=== About this task ===
Please transcribe the data that follows exactly, from its first line through the line that contains "Module S3Client.".

=== Supplied material ===
-------

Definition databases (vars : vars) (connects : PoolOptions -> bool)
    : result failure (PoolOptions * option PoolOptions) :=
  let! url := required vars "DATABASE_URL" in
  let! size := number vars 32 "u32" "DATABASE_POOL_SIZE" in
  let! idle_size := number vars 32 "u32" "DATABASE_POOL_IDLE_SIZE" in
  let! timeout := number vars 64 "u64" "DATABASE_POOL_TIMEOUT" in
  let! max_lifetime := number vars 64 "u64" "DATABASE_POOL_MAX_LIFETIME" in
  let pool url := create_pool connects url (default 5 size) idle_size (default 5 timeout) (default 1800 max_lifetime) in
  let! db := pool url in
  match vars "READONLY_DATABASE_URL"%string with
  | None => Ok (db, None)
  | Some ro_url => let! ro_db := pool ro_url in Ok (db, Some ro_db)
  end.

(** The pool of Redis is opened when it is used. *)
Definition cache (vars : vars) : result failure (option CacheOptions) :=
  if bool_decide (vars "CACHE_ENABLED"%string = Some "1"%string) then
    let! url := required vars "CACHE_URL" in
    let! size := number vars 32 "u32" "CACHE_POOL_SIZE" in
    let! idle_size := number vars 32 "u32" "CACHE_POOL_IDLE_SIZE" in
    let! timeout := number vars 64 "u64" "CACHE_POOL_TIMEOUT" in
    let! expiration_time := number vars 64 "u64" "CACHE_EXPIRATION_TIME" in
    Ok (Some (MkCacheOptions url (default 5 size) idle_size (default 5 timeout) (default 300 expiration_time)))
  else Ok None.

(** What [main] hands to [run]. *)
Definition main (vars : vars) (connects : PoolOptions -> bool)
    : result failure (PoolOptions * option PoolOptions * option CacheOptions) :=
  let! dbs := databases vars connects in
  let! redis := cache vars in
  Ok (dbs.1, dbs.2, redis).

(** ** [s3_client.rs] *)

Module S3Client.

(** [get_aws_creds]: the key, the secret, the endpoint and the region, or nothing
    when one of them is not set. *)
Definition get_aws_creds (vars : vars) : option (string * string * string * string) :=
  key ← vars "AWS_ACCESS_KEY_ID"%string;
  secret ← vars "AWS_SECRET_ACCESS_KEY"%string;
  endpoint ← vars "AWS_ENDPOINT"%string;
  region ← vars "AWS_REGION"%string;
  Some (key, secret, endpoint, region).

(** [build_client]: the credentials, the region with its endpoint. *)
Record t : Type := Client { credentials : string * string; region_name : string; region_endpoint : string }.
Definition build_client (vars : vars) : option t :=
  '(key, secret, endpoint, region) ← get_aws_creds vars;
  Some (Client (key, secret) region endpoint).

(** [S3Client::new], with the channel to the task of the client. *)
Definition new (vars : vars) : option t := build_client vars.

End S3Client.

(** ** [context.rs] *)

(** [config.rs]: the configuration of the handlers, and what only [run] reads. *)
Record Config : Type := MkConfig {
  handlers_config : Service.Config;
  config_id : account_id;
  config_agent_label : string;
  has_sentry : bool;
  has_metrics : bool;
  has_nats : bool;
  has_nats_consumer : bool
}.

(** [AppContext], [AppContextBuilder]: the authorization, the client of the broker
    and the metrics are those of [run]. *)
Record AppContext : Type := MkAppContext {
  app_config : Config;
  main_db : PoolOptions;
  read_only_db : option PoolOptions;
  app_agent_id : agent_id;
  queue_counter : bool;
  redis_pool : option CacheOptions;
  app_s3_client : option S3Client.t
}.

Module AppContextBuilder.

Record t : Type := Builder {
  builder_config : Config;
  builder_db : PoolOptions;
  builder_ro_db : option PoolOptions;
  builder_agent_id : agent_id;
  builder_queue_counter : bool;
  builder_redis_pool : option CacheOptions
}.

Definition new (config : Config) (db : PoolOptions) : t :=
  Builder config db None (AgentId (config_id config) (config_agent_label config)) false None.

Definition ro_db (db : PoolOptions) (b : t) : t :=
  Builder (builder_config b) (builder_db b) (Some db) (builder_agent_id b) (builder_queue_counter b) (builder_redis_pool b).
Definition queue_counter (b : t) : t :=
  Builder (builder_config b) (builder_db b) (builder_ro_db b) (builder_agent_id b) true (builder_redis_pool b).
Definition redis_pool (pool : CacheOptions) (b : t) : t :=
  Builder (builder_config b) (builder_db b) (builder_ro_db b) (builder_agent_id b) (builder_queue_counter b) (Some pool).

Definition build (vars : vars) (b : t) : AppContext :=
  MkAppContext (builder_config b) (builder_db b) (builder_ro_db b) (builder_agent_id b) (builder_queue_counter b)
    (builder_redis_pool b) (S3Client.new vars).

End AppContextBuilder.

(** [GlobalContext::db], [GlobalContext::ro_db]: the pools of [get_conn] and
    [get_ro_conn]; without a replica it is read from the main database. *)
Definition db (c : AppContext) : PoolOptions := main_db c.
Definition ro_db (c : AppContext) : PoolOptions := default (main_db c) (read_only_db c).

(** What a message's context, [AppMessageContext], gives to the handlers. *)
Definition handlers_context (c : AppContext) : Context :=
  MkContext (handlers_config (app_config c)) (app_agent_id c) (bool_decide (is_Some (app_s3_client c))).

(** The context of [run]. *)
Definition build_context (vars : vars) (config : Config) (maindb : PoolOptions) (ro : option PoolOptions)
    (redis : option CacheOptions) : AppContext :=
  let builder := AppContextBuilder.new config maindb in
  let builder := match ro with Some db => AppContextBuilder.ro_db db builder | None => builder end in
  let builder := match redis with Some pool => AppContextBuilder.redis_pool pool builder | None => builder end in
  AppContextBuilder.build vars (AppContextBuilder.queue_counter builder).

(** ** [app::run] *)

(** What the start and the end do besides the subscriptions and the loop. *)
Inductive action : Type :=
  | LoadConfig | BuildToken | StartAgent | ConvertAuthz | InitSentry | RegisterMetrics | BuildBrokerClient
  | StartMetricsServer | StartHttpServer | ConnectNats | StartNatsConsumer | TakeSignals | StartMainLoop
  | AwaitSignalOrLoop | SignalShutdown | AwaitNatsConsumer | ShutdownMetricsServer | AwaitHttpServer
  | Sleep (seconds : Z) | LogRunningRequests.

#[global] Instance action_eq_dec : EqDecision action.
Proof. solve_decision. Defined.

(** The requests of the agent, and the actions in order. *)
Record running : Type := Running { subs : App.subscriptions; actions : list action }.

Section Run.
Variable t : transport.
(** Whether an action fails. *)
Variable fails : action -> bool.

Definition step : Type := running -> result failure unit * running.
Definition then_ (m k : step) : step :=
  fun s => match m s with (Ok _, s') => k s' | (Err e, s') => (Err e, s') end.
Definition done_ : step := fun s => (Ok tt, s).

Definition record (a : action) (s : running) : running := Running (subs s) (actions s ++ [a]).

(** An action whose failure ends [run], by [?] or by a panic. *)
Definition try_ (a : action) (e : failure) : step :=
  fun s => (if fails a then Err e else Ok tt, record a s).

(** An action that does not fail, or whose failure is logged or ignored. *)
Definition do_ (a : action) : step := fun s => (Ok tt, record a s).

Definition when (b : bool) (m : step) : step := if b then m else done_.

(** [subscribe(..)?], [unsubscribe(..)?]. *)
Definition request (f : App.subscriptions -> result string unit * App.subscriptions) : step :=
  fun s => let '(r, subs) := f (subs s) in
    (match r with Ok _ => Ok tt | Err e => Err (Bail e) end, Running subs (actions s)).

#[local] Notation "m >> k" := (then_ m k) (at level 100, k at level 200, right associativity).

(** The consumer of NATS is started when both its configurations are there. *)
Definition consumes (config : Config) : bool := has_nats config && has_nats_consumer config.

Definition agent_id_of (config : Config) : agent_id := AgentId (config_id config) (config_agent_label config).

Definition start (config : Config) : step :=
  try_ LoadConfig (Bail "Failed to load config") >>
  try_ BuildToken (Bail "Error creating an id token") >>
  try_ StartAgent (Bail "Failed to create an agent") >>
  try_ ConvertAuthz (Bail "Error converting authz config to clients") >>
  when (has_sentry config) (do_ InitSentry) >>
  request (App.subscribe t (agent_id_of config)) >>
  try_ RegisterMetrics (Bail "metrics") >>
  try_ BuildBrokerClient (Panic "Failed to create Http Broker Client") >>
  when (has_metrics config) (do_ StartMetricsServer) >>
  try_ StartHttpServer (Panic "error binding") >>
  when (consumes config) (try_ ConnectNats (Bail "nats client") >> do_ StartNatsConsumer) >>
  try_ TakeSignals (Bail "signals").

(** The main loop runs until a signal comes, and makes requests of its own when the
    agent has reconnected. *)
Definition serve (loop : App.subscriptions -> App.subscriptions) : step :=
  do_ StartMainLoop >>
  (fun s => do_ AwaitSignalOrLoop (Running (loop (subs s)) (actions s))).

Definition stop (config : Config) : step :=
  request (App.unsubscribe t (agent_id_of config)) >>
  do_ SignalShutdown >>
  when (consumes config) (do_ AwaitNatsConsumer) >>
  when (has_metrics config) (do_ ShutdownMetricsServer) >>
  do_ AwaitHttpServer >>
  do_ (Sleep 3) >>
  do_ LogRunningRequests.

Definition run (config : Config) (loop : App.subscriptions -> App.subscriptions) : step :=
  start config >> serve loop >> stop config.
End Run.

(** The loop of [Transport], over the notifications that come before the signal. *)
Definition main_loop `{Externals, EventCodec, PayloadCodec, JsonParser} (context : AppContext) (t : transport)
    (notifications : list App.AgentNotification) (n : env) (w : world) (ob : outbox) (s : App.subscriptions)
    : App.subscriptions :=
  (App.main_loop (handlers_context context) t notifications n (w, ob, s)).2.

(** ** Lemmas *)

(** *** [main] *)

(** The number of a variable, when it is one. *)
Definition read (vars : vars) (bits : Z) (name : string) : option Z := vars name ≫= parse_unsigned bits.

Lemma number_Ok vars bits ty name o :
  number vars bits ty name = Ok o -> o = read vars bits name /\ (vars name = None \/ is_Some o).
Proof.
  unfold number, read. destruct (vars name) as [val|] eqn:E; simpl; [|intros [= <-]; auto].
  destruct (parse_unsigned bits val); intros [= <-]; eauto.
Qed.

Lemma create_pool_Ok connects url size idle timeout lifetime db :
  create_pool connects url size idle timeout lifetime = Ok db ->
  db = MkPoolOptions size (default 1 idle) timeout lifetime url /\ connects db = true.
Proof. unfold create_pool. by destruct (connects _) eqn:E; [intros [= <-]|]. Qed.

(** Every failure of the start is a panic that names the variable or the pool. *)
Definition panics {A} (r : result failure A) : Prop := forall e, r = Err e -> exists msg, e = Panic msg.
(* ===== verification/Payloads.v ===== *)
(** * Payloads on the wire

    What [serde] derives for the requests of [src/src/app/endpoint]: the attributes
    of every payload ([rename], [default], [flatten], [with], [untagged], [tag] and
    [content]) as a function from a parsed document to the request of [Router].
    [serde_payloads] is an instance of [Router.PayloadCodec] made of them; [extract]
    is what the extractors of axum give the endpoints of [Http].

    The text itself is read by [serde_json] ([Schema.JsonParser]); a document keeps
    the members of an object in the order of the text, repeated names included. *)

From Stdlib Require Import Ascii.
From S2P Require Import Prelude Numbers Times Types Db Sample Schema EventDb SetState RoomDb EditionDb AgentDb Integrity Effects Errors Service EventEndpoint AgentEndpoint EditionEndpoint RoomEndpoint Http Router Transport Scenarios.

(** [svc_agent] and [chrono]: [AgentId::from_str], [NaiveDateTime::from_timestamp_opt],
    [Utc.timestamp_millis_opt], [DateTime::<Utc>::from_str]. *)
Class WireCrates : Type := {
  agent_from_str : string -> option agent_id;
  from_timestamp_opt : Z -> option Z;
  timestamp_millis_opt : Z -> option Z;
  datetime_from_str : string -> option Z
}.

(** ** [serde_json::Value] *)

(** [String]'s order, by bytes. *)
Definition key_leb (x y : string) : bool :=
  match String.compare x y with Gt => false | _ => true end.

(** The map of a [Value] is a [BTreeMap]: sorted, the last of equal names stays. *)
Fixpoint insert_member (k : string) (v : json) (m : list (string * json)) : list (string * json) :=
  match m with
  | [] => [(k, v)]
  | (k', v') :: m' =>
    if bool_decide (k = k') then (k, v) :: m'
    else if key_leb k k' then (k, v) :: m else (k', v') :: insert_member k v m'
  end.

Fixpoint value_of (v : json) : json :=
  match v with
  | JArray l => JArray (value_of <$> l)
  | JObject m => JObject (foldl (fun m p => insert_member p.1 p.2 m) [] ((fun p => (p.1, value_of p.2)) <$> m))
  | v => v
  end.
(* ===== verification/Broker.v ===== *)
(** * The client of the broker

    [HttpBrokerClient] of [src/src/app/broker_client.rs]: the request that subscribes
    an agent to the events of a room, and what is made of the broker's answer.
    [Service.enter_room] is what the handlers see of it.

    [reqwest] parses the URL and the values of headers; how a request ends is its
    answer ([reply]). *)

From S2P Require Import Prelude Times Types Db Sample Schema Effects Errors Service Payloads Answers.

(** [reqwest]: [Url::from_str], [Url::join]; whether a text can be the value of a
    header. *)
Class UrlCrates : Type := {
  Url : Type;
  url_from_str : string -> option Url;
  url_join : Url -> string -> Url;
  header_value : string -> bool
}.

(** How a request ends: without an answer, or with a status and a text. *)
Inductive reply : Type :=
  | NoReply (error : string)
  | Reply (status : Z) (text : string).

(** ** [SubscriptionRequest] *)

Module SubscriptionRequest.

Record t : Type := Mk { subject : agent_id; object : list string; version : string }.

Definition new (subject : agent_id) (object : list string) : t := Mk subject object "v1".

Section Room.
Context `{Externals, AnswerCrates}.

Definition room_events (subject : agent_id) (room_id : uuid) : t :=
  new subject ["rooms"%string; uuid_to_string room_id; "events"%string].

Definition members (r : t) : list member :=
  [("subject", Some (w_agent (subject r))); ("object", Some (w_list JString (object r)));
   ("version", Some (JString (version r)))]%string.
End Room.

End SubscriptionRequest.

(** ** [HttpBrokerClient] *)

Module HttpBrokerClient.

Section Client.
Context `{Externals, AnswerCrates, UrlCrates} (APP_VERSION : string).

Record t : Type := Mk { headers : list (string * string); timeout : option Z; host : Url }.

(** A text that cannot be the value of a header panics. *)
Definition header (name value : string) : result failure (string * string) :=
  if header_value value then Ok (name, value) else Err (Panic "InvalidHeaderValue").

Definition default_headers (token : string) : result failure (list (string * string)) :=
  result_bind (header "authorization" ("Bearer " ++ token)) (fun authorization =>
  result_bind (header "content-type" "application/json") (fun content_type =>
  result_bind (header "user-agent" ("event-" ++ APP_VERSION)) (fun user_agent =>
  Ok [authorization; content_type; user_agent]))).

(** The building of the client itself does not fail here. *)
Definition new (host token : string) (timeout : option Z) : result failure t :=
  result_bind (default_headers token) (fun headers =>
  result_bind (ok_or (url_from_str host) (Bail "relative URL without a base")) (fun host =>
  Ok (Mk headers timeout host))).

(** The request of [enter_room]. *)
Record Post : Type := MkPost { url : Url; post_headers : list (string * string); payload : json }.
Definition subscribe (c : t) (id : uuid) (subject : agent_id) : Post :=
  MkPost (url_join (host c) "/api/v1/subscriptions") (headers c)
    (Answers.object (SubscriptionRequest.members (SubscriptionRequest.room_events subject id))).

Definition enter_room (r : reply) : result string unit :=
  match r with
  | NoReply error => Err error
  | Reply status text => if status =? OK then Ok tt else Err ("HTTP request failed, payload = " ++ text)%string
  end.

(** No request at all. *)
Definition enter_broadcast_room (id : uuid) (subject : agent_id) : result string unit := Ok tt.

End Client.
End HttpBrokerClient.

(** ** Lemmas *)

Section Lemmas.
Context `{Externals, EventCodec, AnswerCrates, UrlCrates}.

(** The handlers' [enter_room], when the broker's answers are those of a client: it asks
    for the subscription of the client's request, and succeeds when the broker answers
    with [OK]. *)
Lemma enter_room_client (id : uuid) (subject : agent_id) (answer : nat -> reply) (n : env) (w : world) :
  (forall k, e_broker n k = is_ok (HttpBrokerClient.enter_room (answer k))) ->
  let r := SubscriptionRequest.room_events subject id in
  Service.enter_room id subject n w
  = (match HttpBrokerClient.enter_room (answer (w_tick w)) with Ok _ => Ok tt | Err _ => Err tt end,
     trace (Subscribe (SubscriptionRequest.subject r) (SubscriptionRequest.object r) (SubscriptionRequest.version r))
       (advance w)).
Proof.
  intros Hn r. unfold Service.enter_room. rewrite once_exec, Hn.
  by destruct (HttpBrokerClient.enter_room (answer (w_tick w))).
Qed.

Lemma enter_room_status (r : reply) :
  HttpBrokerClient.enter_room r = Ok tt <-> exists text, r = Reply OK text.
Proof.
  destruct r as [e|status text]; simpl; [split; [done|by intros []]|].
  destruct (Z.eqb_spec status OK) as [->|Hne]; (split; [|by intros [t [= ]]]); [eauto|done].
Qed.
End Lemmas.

-------

=== Your response ===
Definition databases (vars : vars) (connects : PoolOptions -> bool)
    : result failure (PoolOptions * option PoolOptions) :=
  let! url := required vars "DATABASE_URL" in
  let! size := number vars 32 "u32" "DATABASE_POOL_SIZE" in
  let! idle_size := number vars 32 "u32" "DATABASE_POOL_IDLE_SIZE" in
  let! timeout := number vars 64 "u64" "DATABASE_POOL_TIMEOUT" in
  let! max_lifetime := number vars 64 "u64" "DATABASE_POOL_MAX_LIFETIME" in
  let pool url := create_pool connects url (default 5 size) idle_size (default 5 timeout) (default 1800 max_lifetime) in
  let! db := pool url in
  match vars "READONLY_DATABASE_URL"%string with
  | None => Ok (db, None)
  | Some ro_url => let! ro_db := pool ro_url in Ok (db, Some ro_db)
  end.

(** The pool of Redis is opened when it is used. *)
Definition cache (vars : vars) : result failure (option CacheOptions) :=
  if bool_decide (vars "CACHE_ENABLED"%string = Some "1"%string) then
    let! url := required vars "CACHE_URL" in
    let! size := number vars 32 "u32" "CACHE_POOL_SIZE" in
    let! idle_size := number vars 32 "u32" "CACHE_POOL_IDLE_SIZE" in
    let! timeout := number vars 64 "u64" "CACHE_POOL_TIMEOUT" in
    let! expiration_time := number vars 64 "u64" "CACHE_EXPIRATION_TIME" in
    Ok (Some (MkCacheOptions url (default 5 size) idle_size (default 5 timeout) (default 300 expiration_time)))
  else Ok None.

(** What [main] hands to [run]. *)
Definition main (vars : vars) (connects : PoolOptions -> bool)
    : result failure (PoolOptions * option PoolOptions * option CacheOptions) :=
  let! dbs := databases vars connects in
  let! redis := cache vars in
  Ok (dbs.1, dbs.2, redis).

(** ** [s3_client.rs] *)

Module S3Client.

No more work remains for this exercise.